Inflammatory bowel disease (IBD) is a chronic recurrent immune-mediated disorder of the gastrointestinal tract that encompass ulcerative colitis (UC) and Crohn’s disease (CD) (Zhang and Li, 2014). IBD is characterized by a wide spectrum of intestinal and extra-intestinal symptoms as well as systemic complications. The disease progresses with periods of flares and remissions (Torres et al., 2017; Ungaro et al., 2017). Due to intestinal inflammation, diarrhea, malabsorption, dietary limitations, and anorexia, patients with IBD are at increased risk of malnutrition, the prevalence of which among that group of patients ranges from 20% to 85% (Balestrieri et al., 2020).
The results of previous studies in animal models have suggested that FGF21 as a metabolic regulator, secreted during inflammation, may take part in the pathogenesis of IBD (Liu et al., 2017; Liu et al., 2023). It has been shown that dextran sulfate sodium-induced colitis resulted in increased expression of FGF21, while the absence of FGF21 alleviated colitis symptoms, reduced adipose tissue lipolysis and prevented weight loss (Liu et al., 2017; Liu et al., 2023). Furthermore, also in IBD patients the acute phase of the disease was found to be associated with a significant increase in serum FGF21 level (Tomasik et al., 2010; Liu et al., 2017). While low body weight in IBD has multifactorial pathogenesis, it may be hypothesized that higher FGF21 level could contribute to the state of malnutrition. Colitis-induced FGF21 expression may subsequently activate lipolysis in WAT and weight loss (Liu et al., 2017). However, the pathophysiological link between IBD and FGF21 remains to be unraveled.

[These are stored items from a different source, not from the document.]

(** * nestjs-RBAC-starter: authentication service and access guards

    A shallow embedding of the TypeScript sources:

    - AuthService (validateUser, login, signup) and UserService
      (findOneByEmail, create, ...) of [src/auth/auth.service.ts]
    - the User entity of [src/user/user.entity.ts]
    - the role metadata of the routes of [src/user/user.controller.ts]
    - JwtAuthGuard.handleRequest of [src/auth/jwt-auth.guard.ts]
    - the apiResponse helper
    - RolesGuard, PermissionsGuard and the permission-carrying login, as
      [DYNAMIC_RBAC_GUIDE.md] gives them

    JavaScript objects of type [any] are finite maps from property names to
    values; [await]ed repository calls thread the table through a small
    state-and-exception monad; a [throw] is the [Throw] completion. *)

From stdpp Require Import base strings list gmap.

Local Open Scope Z_scope.
Local Open Scope string_scope.

(* ===================================================================== *)
(** ** JavaScript values, completions *)
(* ===================================================================== *)

(** The values that occur in the objects of this program. *)
Inductive JsValue : Type :=
| JUndefined
| JNum (n : Z)
| JStr (s : string)
| JArr (items : list string).

(** A plain object: own enumerable properties. *)
Abbreviation JsObject := (gmap string JsValue).

(** Property read [o.k]: a missing property reads as [undefined]. *)
Definition prop (o : JsObject) (k : string) : JsValue :=
  default JUndefined (o !! k).

(** [const { k, ...result } = o]: the rest object has every own property of
    [o] but [k]. *)
Definition rest_without (k : string) (o : JsObject) : JsObject :=
  delete k o.

(** [Array.prototype.includes] on string arrays. *)
Definition includes (l : list string) (x : string) : bool :=
  existsb (String.eqb x) l.

(** [[...new Set(l)]]: a Set keeps the first occurrence of every element, in
    insertion order. [seen] is the set built so far. *)
Fixpoint Set_spread_from (seen l : list string) : list string :=
  match l with
  | [] => []
  | x :: t =>
      if includes seen x then Set_spread_from seen t
      else x :: Set_spread_from (x :: seen) t
  end.

Definition Set_spread (l : list string) : list string :=
  Set_spread_from [] l.

(** Everything the program throws. The Nest exception classes carry the
    message given to their constructor; [UnauthorizedException ()] has none. *)
Inductive Exception : Type :=
| HttpException (response : string) (status : Z)
| NotFoundException (message : string)
| UnauthorizedException (message : option string)
| ConflictException (message : string)
| TypeError (message : string).

(** How a call completes. *)
Inductive Completion (A : Type) : Type :=
| Return (a : A)
| Throw (e : Exception).
Arguments Return {A} a.
Arguments Throw {A} e.

(* ===================================================================== *)
(** ** The Nest side: status codes, exception responses, apiResponse *)
(* ===================================================================== *)

Module HttpStatus.
Definition OK : Z := 200.
Definition CREATED : Z := 201.
Definition UNAUTHORIZED : Z := 401.
Definition FORBIDDEN : Z := 403.
Definition NOT_FOUND : Z := 404.
Definition CONFLICT : Z := 409.
Definition INTERNAL_SERVER_ERROR : Z := 500.
End HttpStatus.

(** The JSON body Nest sends for an exception that reaches the client. *)
Record ErrorResponse : Type := mkErrorResponse {
  err_statusCode : Z;
  err_message : string;
  err_error : option string
}.

(** Nest's exception layer: an [HttpException] built from a string answers
    with that string and its status; the named subclasses answer with their
    own status, the given message and the status text; without a message the
    status text is the message. Anything else is a 500. *)
Definition exception_response (e : Exception) : ErrorResponse :=
  match e with
  | HttpException response status => mkErrorResponse status response None
  | NotFoundException m =>
      mkErrorResponse HttpStatus.NOT_FOUND m (Some "Not Found")
  | UnauthorizedException (Some m) =>
      mkErrorResponse HttpStatus.UNAUTHORIZED m (Some "Unauthorized")
  | UnauthorizedException None =>
      mkErrorResponse HttpStatus.UNAUTHORIZED "Unauthorized" None
  | ConflictException m =>
      mkErrorResponse HttpStatus.CONFLICT m (Some "Conflict")
  | TypeError _ =>
      mkErrorResponse HttpStatus.INTERNAL_SERVER_ERROR "Internal server error" None
  end.

(** What the client sees of a call that threw: the response of the
    exception; nothing for a call that returned. *)
Definition response_of {A : Type} (c : Completion A) : option ErrorResponse :=
  match c with
  | Throw e => Some (exception_response e)
  | Return _ => None
  end.

(** [apiResponse] of response.helper.ts. *)
Record ApiResponse (A : Type) : Type := mkApiResponse {
  statusCode : Z;
  message : string;
  data : A
}.
Arguments mkApiResponse {A} _ _ _.
Arguments statusCode {A} _.
Arguments message {A} _.
Arguments data {A} _.

Definition apiResponse {A : Type} (statusCode : Z) (message : string) (data : A)
  : ApiResponse A :=
  mkApiResponse statusCode message data.

(* ===================================================================== *)
(** ** Roles and the guards *)
(* ===================================================================== *)

(** A role is the string value of its enum member. *)
Abbreviation Role := string (only parsing).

The aim of the current study was to assess the correlation between serum FGF21 level and inflammatory markers such as CRP and fecal calprotectin as well as indicators of nutritional status in patients with IBD.
2 Materials and methods
2.1 Study design
This cross-sectional study was performed at the Department of Gastroenterology and Hepatology of Wroclaw Medical University (Poland) between January 2021 and March 2023. All enrolled patients underwent a detailed clinical interview to assess their symptoms, associated disorders, and current treatment. The patients underwent also routine diagnostic assessments, including a physical examination and fasting blood laboratory tests. Additionally, they provided stool samples to determine calprotectin content. In patients with clinical indications, colonoscopy and/or enterography were also carried out.

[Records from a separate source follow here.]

(** * weaponsdetection: the webcam detector page (src/app.js)

    A shallow embedding of the page script: the annotator ([filtered],
    [drawBoxes]) as pure functions over binary64 numbers and strings, and
    the capture/render loop ([startBtn], [stopBtn], [loop]) as a transition
    system over the script's globals and the browser's pending work
    (promises awaited by the handlers, animation-frame callbacks). *)

From Stdlib Require Import ZArith Floats Ascii DecimalString Lia.
From stdpp Require Import gmap strings list.

(** ** The JavaScript number operations the script uses *)

Module JS.

Local Open Scope Z_scope.

(** A Number is a binary64 float; [Prim2SF] gives its exact value
    [(-1)^s * m * 2^e]. *)
Definition is_finite (x : float) : bool :=
  match Prim2SF x with
  | S754_zero _ | S754_finite _ _ _ => true
  | S754_infinity _ | S754_nan => false
  end.

(** ToBoolean on a Number: [+0], [-0] and [NaN] are falsy. *)
Definition truthy (x : float) : bool :=
  negb (PrimFloat.is_zero x || PrimFloat.is_nan x).

(** [Math.max(a, b)]: NaN if either is NaN, [+0] is larger than [-0]. *)
Definition Math_max (a b : float) : float :=
  match PrimFloat.compare a b with
  | FLt => b
  | FGt => a
  | FEq => if PrimFloat.get_sign a then b else a
  | FNotComparable => PrimFloat.nan
  end.

(** Decimal digits of a natural number, ["0"] for zero. *)
Definition digits (n : N) : string :=
  NilZero.string_of_uint (N.to_uint n).

Definition is_digit (c : ascii) : bool :=
  let k := N_of_ascii c in ((48 <=? k) && (k <=? 57))%N.

Fixpoint all_digits (s : string) : bool :=
  match s with
  | EmptyString => true
  | String c s' => is_digit c && all_digits s'
  end.

Fixpoint zeros (k : nat) : string :=
  match k with
  | O => EmptyString
  | S k' => String "0" (zeros k')
  end.

(** The integer [n] for which [n / 10^f - x] is closest to zero, the
    larger one on a tie, for [x = m * 2^e >= 0]. *)
Definition nearest_scaled (f : nat) (m : positive) (e : Z) : N :=
  let y := Z.pos m * 10 ^ Z.of_nat f in
  if 0 <=? e then Z.to_N (y * 2 ^ e)
  else Z.to_N ((2 * y + 2 ^ (- e)) / 2 ^ (- e + 1)).

(** Steps 11.b to 11.e of Number.prototype.toFixed: pad [m] to more than
    [f] digits and put the point before the last [f]. *)
Definition place_point (f : nat) (m : string) : string :=
  match f with
  | O => m
  | _ =>
      let k := String.length m in
      let m' := if (k <=? f)%nat then zeros (f + 1 - k) +:+ m else m in
      let k' := String.length m' in
      String.substring 0 (k' - f) m' +:+ "." +:+ String.substring (k' - f) f m'
  end.

(** [x.toFixed(f)]. [big] stands for Number::toString on magnitudes of
    at least 10^21, which the script never reaches and which is not
    modelled here. *)
Definition toFixed (big : float -> string) (f : nat) (x : float) : string :=
  match Prim2SF x with
  | S754_nan => "NaN"
  | S754_infinity s => if s then "-Infinity" else "Infinity"
  | S754_zero _ => place_point f "0"
  | S754_finite s m e =>
      let sign := if s then "-" else "" in
      if 10 ^ 21 <=? Z.shiftl (Z.pos m) e then sign +:+ big (PrimFloat.abs x)
      else sign +:+ place_point f (digits (nearest_scaled f m e))
  end.



End JS.

(** ** What the browser supplies and the script does not define *)

Record Platform := {
  (* [ctx.measureText(label).width] under the label font *)
  measureText : string -> float;
  (* Number::toString on magnitudes of at least 10^21 (see [JS.toFixed]) *)
  Number_toString_big : float -> string
}.

(** ** Detections and the drawing surface *)

(** One element of what [model.detect] returns: [{class, score, bbox:[x,y,w,h]}]. *)
Record Prediction := {
  class : string;
  score : float;
  bbox : float * float * float * float
}.

(** Calls on the 2D context, in the order the script makes them. *)
Inductive CanvasOp :=
| drawImage (w h : N)
| set_strokeStyle (c : string)
| set_lineWidth (n : float)
| strokeRect (x y w h : float)
| set_font (f : string)
| set_fillStyle (c : string)
| fillRect (x y w h : float)
| fillText (t : string) (x y : float).

(** ** The annotator: filtering and drawing *)

Module Annotator.

(** [const DANGEROUS = new Set(['knife', 'scissors', 'baseball bat'])] *)
Definition DANGEROUS : gset string := {[ "knife"; "scissors"; "baseball bat" ]}.

(** [DANGEROUS.has(c)] *)
Definition DANGEROUS_has (c : string) : bool := bool_decide (c ∈ DANGEROUS).

(** [showAll.checked ? predictions
                     : predictions.filter(p => DANGEROUS.has(p.class))] *)
Definition filtered (showAll_checked : bool) (predictions : list Prediction)
  : list Prediction :=
  if showAll_checked then predictions
  else filter (λ p, class p ∈ DANGEROUS) predictions.

Definition label_font : string :=
  "600 14px ui-sans-serif, system-ui, -apple-system, Segoe UI, Roboto, Arial".

(** [`${p.class} ${(p.score * 100).toFixed(1)}%`] *)
Definition label (pf : Platform) (p : Prediction) : string :=
  class p +:+ " " +:+
  JS.toFixed (Number_toString_big pf) 1 (score p * 100)%float +:+ "%".

Definition padX : float := 8%float.
Definition boxH : float := 22%float.

(** The body of [for (const p of preds)] in [drawBoxes]. *)
Definition draw_one (pf : Platform) (p : Prediction) : list CanvasOp :=
  let '(x, y, w, h) := bbox p in
  let isDanger := DANGEROUS_has (class p) in
  let color := if isDanger then "#f87171" else "#7dd3fc" in
  let thick := if isDanger then 4%float else 2%float in
  let textW := measureText pf (label pf p) in
  let boxW := (textW + padX * 2)%float in
  [ set_strokeStyle color;
    set_lineWidth thick;
    strokeRect x y w h;
    set_font label_font;
    set_fillStyle "rgba(0,0,0,0.6)";
    fillRect x (JS.Math_max 0 (y - boxH)) boxW boxH;
    set_fillStyle "#ffffff";
    fillText (label pf p) (x + padX)%float (JS.Math_max 12 (y - 6)) ].

(** [drawBoxes.prev] after [if (!drawBoxes.prev) drawBoxes.prev = now]:
    [undefined], zero and NaN are replaced by [now]. *)
Definition prev_or_now (prev : option float) (now : float) : float :=
  match prev with
  | Some t => if JS.truthy t then t else now
  | None => now
  end.

(** [1000 / Math.max(1, now - drawBoxes.prev)] *)
Definition fps (prev : option float) (now : float) : float :=
  (1000 / JS.Math_max 1 (now - prev_or_now prev now))%float.

(** [`~${fps.toFixed(1)} FPS`] *)
Definition fps_text (pf : Platform) (prev : option float) (now : float) : string :=
  "~" +:+ JS.toFixed (Number_toString_big pf) 1 (fps prev now) +:+ " FPS".

(** The status corner at the end of [drawBoxes]. *)
Definition draw_fps (pf : Platform) (prev : option float) (now : float)
  : list CanvasOp :=
  [ set_fillStyle "rgba(0,0,0,0.5)";
    fillRect 8 8 110 26;
    set_fillStyle "#e6ecf2";
    set_font label_font;
    fillText (fps_text pf prev now) 16 26 ].

(** [drawBoxes(preds)] with [performance.now()] returning [now] and
    [drawBoxes.prev] holding [prev]: the context calls made, and the new
    value of [drawBoxes.prev]. *)
Definition drawBoxes (pf : Platform) (preds : list Prediction)
  (prev : option float) (now : float) : list CanvasOp * option float :=
  (concat (map (draw_one pf) preds) ++ draw_fps pf prev now, Some now).

End Annotator.

(** ** The capture/render loop *)

Module Session.

Import Annotator.

(** What [cocoSsd.load] resolves to; the script only tests it for null. *)
Inductive Detector := lite_mobilenet_v2.

(** A camera stream handle. *)
Definition MediaStream := nat.

(** The script's globals, the parts of the page it reads and writes, and
    the work the browser holds for it. *)
#[projections(primitive)] Record State := {
  model : option Detector;  (* [let model = null] *)
  stream : option MediaStream;  (* [let stream = null] *)
  running : bool;  (* [let running = false] *)
  rafId : option nat;  (* [let rafId = null] *)
  drawBoxes_prev : option float;  (* the property [drawBoxes.prev], [None] while undefined *)
  status : string;  (* [statusEl.textContent] *)
  startBtn_disabled : bool;
  stopBtn_disabled : bool;
  showAll_checked : bool;  (* [showAll.checked] *)
  video_srcObject : option MediaStream;  (* [video.srcObject] *)
  canvas_width : N;
  canvas_height : N;
  surface : list CanvasOp;  (* what was drawn on the canvas since it was last cleared *)
  load_pending : bool;  (* the promise of [cocoSsd.load] is not settled yet *)
  awaiting_getUserMedia : nat;  (* start handlers suspended at [await getUserMedia] *)
  awaiting_play : nat;  (* start handlers suspended at [await video.play()] *)
  awaiting_detect : nat;  (* [loop] invocations suspended at [await model.detect(video)] *)
  raf_queue : list nat;  (* handles of the pending [requestAnimationFrame(loop)] callbacks *)
  raf_next : nat;  (* the handle the next [requestAnimationFrame] returns *)
  stopped_streams : list MediaStream;  (* streams whose tracks were stopped *)
  console_errors : nat  (* number of [console.error] calls *)
}.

Clinical and endoscopic activity of IBD was evaluated based on validated scales and indices. The Rachmilewitz index (Rachmilewitz, 1989) and the Mayo Endoscopic Score (Rubin et al., 2019) were applied to UC patients. The Crohn’s Disease Activity Index (CDAI) (Freeman, 2008) and the Simple Endoscopic Score for CD (SES-CD) (Daperno et al., 2004) were used in CD patients. Patients were categorized as being in either active or inactive phase of the disease based on the assessment of clinical, laboratory, and endoscopic criteria. Patients who fulfilled the criteria outlined as fecal calprotectin level lower than 200 μg/g, 0–4 points in the Rachmilewitz index and 0–2 points in the Mayo Endoscopic Score (for UC patients), the CDAI score lower than 200 points, and the SES-CD score lower than 7 points (for CD patients) were categorized as being in remission. All other subjects were assigned to the active phase group. CD patients with active changes in enterography were automatically included in the active phase group.
2.2 Subjects
Among 105 IBD patients there were 31 patients with active UC, 16 patients with inactive UC, 36 patients with active CD, and 22 patients with inactive CD. The control group consisted of 17 healthy volunteers without gastroenterological symptoms. To exclude undiagnosed IBD or other intestinal inflammation, fecal calprotectin test was performed in all controls.
The exclusion criteria were as follows: pancreatitis, chronic liver diseases (except single cysts and steatosis), diabetes, body mass index (BMI) ≥ 30 kg/m2, treated hyperlipidemia, ischemic heart disease, chronic kidney diseases (except single cysts and kidney stones), malignancies, alcohol dependence syndrome, history of abdominal surgical procedures (except appendectomy and procedures related to IBD).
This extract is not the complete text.